Reproduce the entries below exactly, but only from the line containing "memory_entry. apart_walk. Qed." to the line containing "destruct p; [destruct", inclusive.
Top of Given records
(* ===== verification/Entra.v ===== *)
(** * The Entra ID provider: state, initialisation and tokens

    [src/common/src/idprovider/himmelblau.rs]: how a provider is initialised and probes
    the network, and how the tokens of the cache are built from what the directory
    answers ([token_validate], [user_token_from_unix_user_token],
    [group_token_from_directory_object]), with the credentials of a confidential client
    ([src/common/src/tpm.rs]). A computation [EM] runs in an [EState]: the state of
    [Hello] (tokens, PIN counters, connection state, key store, TPM), whether the provider
    is initialised, the id map, the configuration, and the network and services behind
    the class [EntraEnv]. *)
From stdpp Require Import base gmap strings list fin_maps.
From Stdlib Require Import ZArith Lia Ascii.
From S2P Require Import Prelude Proto Interface Db Runtime Caches Idmap UserMap Config Hello Pam.

Open Scope rust_scope.

(** ** Data of the crate [himmelblau] *)

Record ErrorResponse := { error_codes : list Z; error_description : string }.

(** [MsalError]; the variants without a name here are told apart by their text only. *)
Inductive MsalError :=
| MsalError_InvalidResponse
| MsalError_AcquireTokenFailed (resp : ErrorResponse)
| MsalError_RequestFailed
| MsalError_AuthTypeUnsupported
| MsalError_TPMFail
| MsalError_URLFormatFailed
| MsalError_DeviceEnrollmentFail
| MsalError_CryptoFail
| MsalError_ConfigError
| MsalError_MFAPollContinue
| MsalError_AADSTSError (code : Z) (text : string)
| MsalError_Missing
| MsalError_ChangePassword
| MsalError_PasswordRequired
| MsalError_ConsentRequested
| MsalError_AuthCodeReceived
| MsalError_MFARequired
| MsalError_Other.

Record DirectoryObject := {
  do_id : string; do_display_name : option string; do_extension_attrs : gmap string string
}.

Record UserObject := { uo_id : string; uo_displayname : string }.

(** Getters of [config_gen.rs] that the provider calls. *)
Class EntraConfig `{I : IniFile} : Type := {
  get_enable_hello : Ini → bool;
  get_allow_remote_hello : Ini → bool;
  get_allow_console_password_only : Ini → bool;
  get_enable_experimental_mfa : Ini → bool;
  get_enable_experimental_passwordless_fido : Ini → bool;
  get_enable_passwordless_security_key : Ini → bool;
  get_enable_passwordless_qr_bluetooth : Ini → bool
}.
Definition SESSION_EXPIRED : string := "Your session has expired. Please sign in again.".
Definition FIDO_UNAVAILABLE : string :=
  "FIDO authentication not available. Please try a different authentication method.".
Definition SETUP_PIN_MSG : string :=
  "Set up a PIN" +:+ NL +:+ " A Hello PIN is a fast, secure way to sign in to your device, apps, and services.".
Definition MFA_SETUP_PIN_MSG : string :=
  "Set up a PIN" +:+ NL +:+ " A Hello PIN is a fast, secure way to sign" +:+ "in to your device, apps, and services.".
Definition CHANGE_PASSWORD_MSG : string :=
  "Update your password" +:+ NL +:+ "You need to update your password because this is" +:+ NL
  +:+ "the first time you are signing in, or because your" +:+ NL +:+ "password has expired.".

(** AADSTS errors that only say that a second factor is missing. *)
Definition mfa_code (code : Z) : bool := bool_decide (code ∈ [50072; 50074; 50076]).

Section step.
Context {X : Ext} {C : Crypto} {HO : HelloOps} {E : Env} {HE : HelloEnv} {UNI : Unistring}.
Context {I : IniFile} {G : GeneratedConfig} {PC : PamConfig} {EC : EntraConfig} {H : Host} {F : Federation} {T : TextOps}.
Context {U : Type} {EE : EntraEnv U} {EF : EntraFlow U} {EL : EntraLogin U}.
Variable domain : string.
Variable machine_key : MachineKey.
Variables (account_id : string) (old_token : UserToken) (service : string) (no_hello_pin : bool).

Notation Answer := (AuthResult * AuthCacheAction)%type.

(** ** Signing in again *)

(** [Err(MsalError::RequestFailed(msg))]: offline from now on, and the login denied. *)
Definition network_down {A} : EM U Answer A :=
  _ ← net_down;
  denied NETWORK_OUTAGE.

(** Wait for [flow] with the PIN kept for the new PRT. *)
Definition await_reauth {A} (pin : string) (flow : MFAAuthContinue) (request : AuthRequest) : EM U Answer A :=
  _ ← put_handler (AuthCredHandler_MFA flow None None (Some pin));
  next request.

(** [request_reauth!]: it always leaves the function. *)
Definition request_reauth {A} (pin : string) : EM U Answer A :=
  cfg ← get_config;
  let remote := is_remote_service cfg service in
  if get_enable_experimental_mfa (config cfg) then
    flow ← match_client
      (net (initiate_enrollment_mfa_flow account_id None (mfa_options cfg remote) None (get_mfa_method (config cfg)))) (λ r,
      match r with
      | Ok flow => mret flow
      | Err MsalError_RequestFailed => network_down
      | Err MsalError_PasswordRequired =>
          _ ← put_handler (AuthCredHandler_ReauthPassword pin);
          next AuthRequest_Password
      | Err _ => denied SESSION_EXPIRED
      end);
    await_reauth pin flow (passwordless_request flow).1
  else
    flow ← match_client (net (initiate_enrollment_device_flow (session_options cfg remote))) (λ r,
      match r with
      | Ok flow => mret flow
      | Err MsalError_RequestFailed => network_down
      | Err _ => denied SESSION_EXPIRED
      end);
    await_reauth pin flow (poll_flow flow).1.

(** ** The Hello PIN *)

(** The PIN was right: ask for the TOTP code where one is demanded, set one up if there is
    none, and else let the user in with [success]. [sspr_demand_hello_fallback!] is this
    with the token of the cache. *)
Definition hello_totp_or {A} (cred : string) (success : UserToken) : EM U Answer A :=
  cfg ← get_config;
  if check_hello_totp_enabled cfg then
    setup ← hello (check_hello_totp_setup account_id);
    if setup : bool then
      _ ← put_handler (AuthCredHandler_HelloTOTP cred None);
      next (AuthRequest_HelloTOTP HELLO_TOTP_PROMPT)
    else
      '(handler, ans) ← hello (setup_hello_totp account_id cred machine_key);
      _ ← put_handler handler;
      e_return ans
  else answer (AuthResult_Success success).
Lemma mine_hello_key_token key cred cid scopes : mine (hello_key_token domain mk account old key cred cid scopes).
Proof. unfold hello_key_token, retry_hello_key, by_hello_key. apart_walk. Qed.
Lemma mine_refresh_cache_entry key cred : mine (refresh_cache_entry mk account key cred).
Proof. unfold refresh_cache_entry, sealed_refresh_token, memory_entry. apart_walk. Qed.
Lemma mine_prt_token prt cred cid scopes : mine (prt_token domain mk account old service prt cred cid scopes).
Proof. unfold prt_token, exchange_prt, forget_and_reauth. apart_walk. Qed.
Lemma mine_refresh_token_token t cred : mine (refresh_token_token mk account old service t cred).
Proof. unfold refresh_token_token, forget_and_reauth. apart_walk. Qed.
Lemma mine_seal_token key cred token : mine (seal_token mk account key cred token).
Proof. unfold seal_token. apart_walk. Qed.
#[local] Hint Resolve mine_hello_key_token mine_refresh_cache_entry mine_prt_token mine_refresh_token_token mine_seal_token : frame.
Lemma mine_auth {A} key kt cred : mine (auth_and_validate_hello_key domain mk account old service (A := A) key kt cred).
Proof. unfold auth_and_validate_hello_key, hello_sign_in, decoupled_token, validate_hello. apart_walk. Qed.
#[local] Hint Resolve mine_auth : frame.
Lemma on_provider_changes {W A} (fo : WCall W (Co * Sh) A) (fe : WCall W (Ce * Sh) A) d p n st w :
  mp_providers st !! d = Some p → only_changes d st (on_provider fo fe d p n st w).1.2.
Proof.
  intros Hp. unfold on_provider.
  destruct p; [destruct (fo _ _ _) as [[? []]]|destruct (fe _ _ _) as [[? []]]];
    (split; simpl; [intros d' Hd; by rewrite lookup_insert_ne|by rewrite lookup_insert_eq, Hp]).
Qed.

Lemma find_provider_cases domain st :
  let '(r, st') := find_provider sh_alias sh_set_alias domain st in
  mp_providers st' = mp_providers st ∧
  match r with
  | Ok (d, p) => mp_providers st !! d = Some p ∧
      (d = domain ∨ mp_providers st !! domain = None ∧
         (get_primary_domain_from_alias url_ok domain (sh_alias (mp_shared st))).1 = Some d)
  | Err e => e = IdpError_NotFound ("domain: " +:+ domain) "providers"
  end.
Proof.
  unfold find_provider. destruct (mp_providers st !! domain) eqn:Hd; [by auto|].
  destruct (get_primary_domain_from_alias _ _ _) as [[primary|] al]; [|done]. simpl.
  destruct (mp_providers st !! primary) eqn:Hp; [|done]. auto.
Qed.

Lemma on_provider_dom {W A} (fo : WCall W (Co * Sh) A) (fe : WCall W (Ce * Sh) A) d p n st w :
  mp_providers st !! d = Some p →
  dom (mp_providers (on_provider fo fe d p n st w).1.2) = dom (mp_providers st).
Proof.
  intros Hp. destruct (on_provider_changes fo fe d p n st w Hp) as [Hne He].
  apply set_eq. intros d'. rewrite !elem_of_dom. destruct (decide (d' = d)) as [->|Hn]; [|by rewrite Hne].
  by rewrite <- (fmap_is_Some kind_of), He, fmap_is_Some.
Qed.

Lemma dispatch_dom {W A} account_id (fo : WCall W (Co * Sh) A) (fe : WCall W (Ce * Sh) A) err n st w :
  dom (mp_providers (dispatch sh_alias sh_set_alias account_id fo fe err n st w).1.2) = dom (mp_providers st).
Proof.
  unfold dispatch. destruct (idp_get_domain_for_account _ _ _) as [domain|]; [|done].
  pose proof (find_provider_cases domain st) as Hf.
  destruct (find_provider _ _ _ _) as [[[d p]|e] st1]; destruct Hf as [Hs Hf]; [|by rewrite <- Hs].
  rewrite on_provider_dom by (by rewrite Hs; apply Hf). by rewrite Hs.
Qed.

Lemma each_dom {W A} (fo : WCall W (Co * Sh) (option A)) (fe : WCall W (Ce * Sh) (option A)) last ds n st w :
  dom (mp_providers (each fo fe last ds n st w).1.2) = dom (mp_providers st).
Proof.
  revert st w. induction ds as [|d ds IH]; intros st w; [done|]. simpl.
  destruct (mp_providers st !! d) as [p|] eqn:Hp; [|apply IH].
  pose proof (on_provider_dom fo fe d p n st w Hp) as Hd.
  destruct (on_provider fo fe d p n st w) as [[[a|] st1] w1]; [done|]. by rewrite IH.
Qed.

(** No request introduces a tenant: a method runs on a provider that was configured at
    start, the one of the account's domain or of the configured domain it is an alias of,
    and changes no other provider; an account that no configured domain serves gets an
    error, and neither a provider, nor the keys, nor the TPM are touched. *)
Theorem dispatch_configured {W A} account_id (fo : WCall W (Co * Sh) A) (fe : WCall W (Ce * Sh) A) err n st w :
  let '(a, st', w') := dispatch sh_alias sh_set_alias account_id fo fe err n st w in
  dom (mp_providers st') = dom (mp_providers st) ∧
  ((∃ d, d ∈ dom (mp_providers st) ∧ routes account_id st d ∧ only_changes d st st') ∨
   ((∀ d, d ∈ dom (mp_providers st) → ¬ routes account_id st d) ∧
    ∃ e, a = err e ∧ mp_providers st' = mp_providers st ∧ w' = w)).
Proof.
  unfold dispatch, routes. destruct (idp_get_domain_for_account _ _ _) as [domain|e] eqn:Hd.
  2: { split; [done|]. right. split; [|eauto]. intros d _ (? & [=] & _). }
  pose proof (find_provider_cases domain st) as Hf.
  destruct (find_provider _ _ _ _) as [[[d p]|e] st1] eqn:Ef; destruct Hf as [Hs Hf].
  - destruct Hf as [Hp Hr]. pose proof Hp as Hp1. rewrite <- Hs in Hp1.
    pose proof (on_provider_changes fo fe d p n st1 w Hp1) as Hc. pose proof (on_provider_dom fo fe d p n st1 w Hp1) as Hdom.
    destruct (on_provider _ _ _ _ _ _ _) as [[a st'] w']. unfold only_changes in *. simpl in *. rewrite Hs in *.
    split; [done|]. left. exists d. split; [by eapply elem_of_dom_2|]. eauto.
  - split; [by rewrite Hs|]. right. split; [|eauto]. intros d [p Hp]%elem_of_dom (? & [= <-] & Hr).
    unfold find_provider in Ef. destruct (mp_providers st !! domain) eqn:Hdom; [done|].
    destruct Hr as [->|[_ Hr]]; [congruence|].
    destruct (get_primary_domain_from_alias _ _ _) as [o al]. simpl in *. subst o. by rewrite Hp in Ef.
Qed.
(** The first request of a login never leaves the handler for a new PIN. *)
Lemma init_not_setup svc nhp' force :
  let Q p := is_setup p.2 = false in
  ensures (U := OidcWorld N) (oidc_online_auth_init domain account svc nhp' force) Q Q.
Proof.
  intros Q. eapply ensures_bind; [apply ensures_straight, oidc_init_straight|intros [] _].
  2: { eapply ensures_bind; [apply ok_net_down|intros _ _]. by apply ensures_ret. }
  apply ensures_any_bind; [apply ensures_hello; hello_walk|intros key]. apply ensures_any_bind; [done|intros cfg].
  apply ensures_any_bind; [by apply ensures_straight, straight_client|intros c].
  destruct (_ || _).
  - unfold oidc_device_init. eapply ensures_bind; [apply ensures_straight|intros [d|] _]; [|..|apply ensures_fail].
    { unfold initiate_device_flow, get_oidc_client, onet. straight_tac. }
    eapply (ensures_bind _ _ (λ o, ∀ p, o = Some p → is_setup p.2 = false)).
    + unfold maybe_start_orchestrator_flow, orchestrator_config. skip. destruct (oc_enabled _); [|by apply ensures_ret].
      eapply ensures_bind; [apply ensures_straight; unfold mfa_from_oidc_device; straight_tac|intros [f j] _]. skip.
      eapply ensures_bind; [apply ensures_straight; unfold orchestrator_try_start, orchestrator_send_command, onet; straight_tac|].
      intros [[j'|st]|] _; [by apply ensures_ret| |by apply ensures_ret].
      eapply ensures_bind; [apply ensures_some|intros raw _]. apply ensures_ret. by intros p [= <-].
    + intros [p|] Hp; [by apply ensures_ret, Hp|].
      eapply ensures_bind; [apply ensures_straight; unfold mfa_from_oidc_device; straight_tac|intros [f j] _].
      eapply ensures_bind; [apply ensures_some|intros raw _]. by apply ensures_ret.
  - skip. eapply ensures_bind; [apply ensures_straight|intros [] _]; [|by apply ensures_ret|apply ensures_fail].
    unfold oidc_attempt_online, oidc_probe, get_oidc_client, go_offline, set_cache_state, net_down, onet.
    pose proof (@oidc_init_straight). straight_tac.
Qed.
Bottom of Given records
- Result of the exercise
Proof. unfold refresh_cache_entry, sealed_refresh_token, memory_entry. apart_walk. Qed.
Lemma mine_prt_token prt cred cid scopes : mine (prt_token domain mk account old service prt cred cid scopes).
Proof. unfold prt_token, exchange_prt, forget_and_reauth. apart_walk. Qed.
Lemma mine_refresh_token_token t cred : mine (refresh_token_token mk account old service t cred).
Proof. unfold refresh_token_token, forget_and_reauth. apart_walk. Qed.
Lemma mine_seal_token key cred token : mine (seal_token mk account key cred token).
Proof. unfold seal_token. apart_walk. Qed.
#[local] Hint Resolve mine_hello_key_token mine_refresh_cache_entry mine_prt_token mine_refresh_token_token mine_seal_token : frame.
Lemma mine_auth {A} key kt cred : mine (auth_and_validate_hello_key domain mk account old service (A := A) key kt cred).
Proof. unfold auth_and_validate_hello_key, hello_sign_in, decoupled_token, validate_hello. apart_walk. Qed.
#[local] Hint Resolve mine_auth : frame.
Lemma on_provider_changes {W A} (fo : WCall W (Co * Sh) A) (fe : WCall W (Ce * Sh) A) d p n st w :
  mp_providers st !! d = Some p → only_changes d st (on_provider fo fe d p n st w).1.2.
Proof.
  intros Hp. unfold on_provider.
  destruct p; [destruct (fo _ _ _) as [[? []]]|destruct (fe _ _ _) as [[? []]]];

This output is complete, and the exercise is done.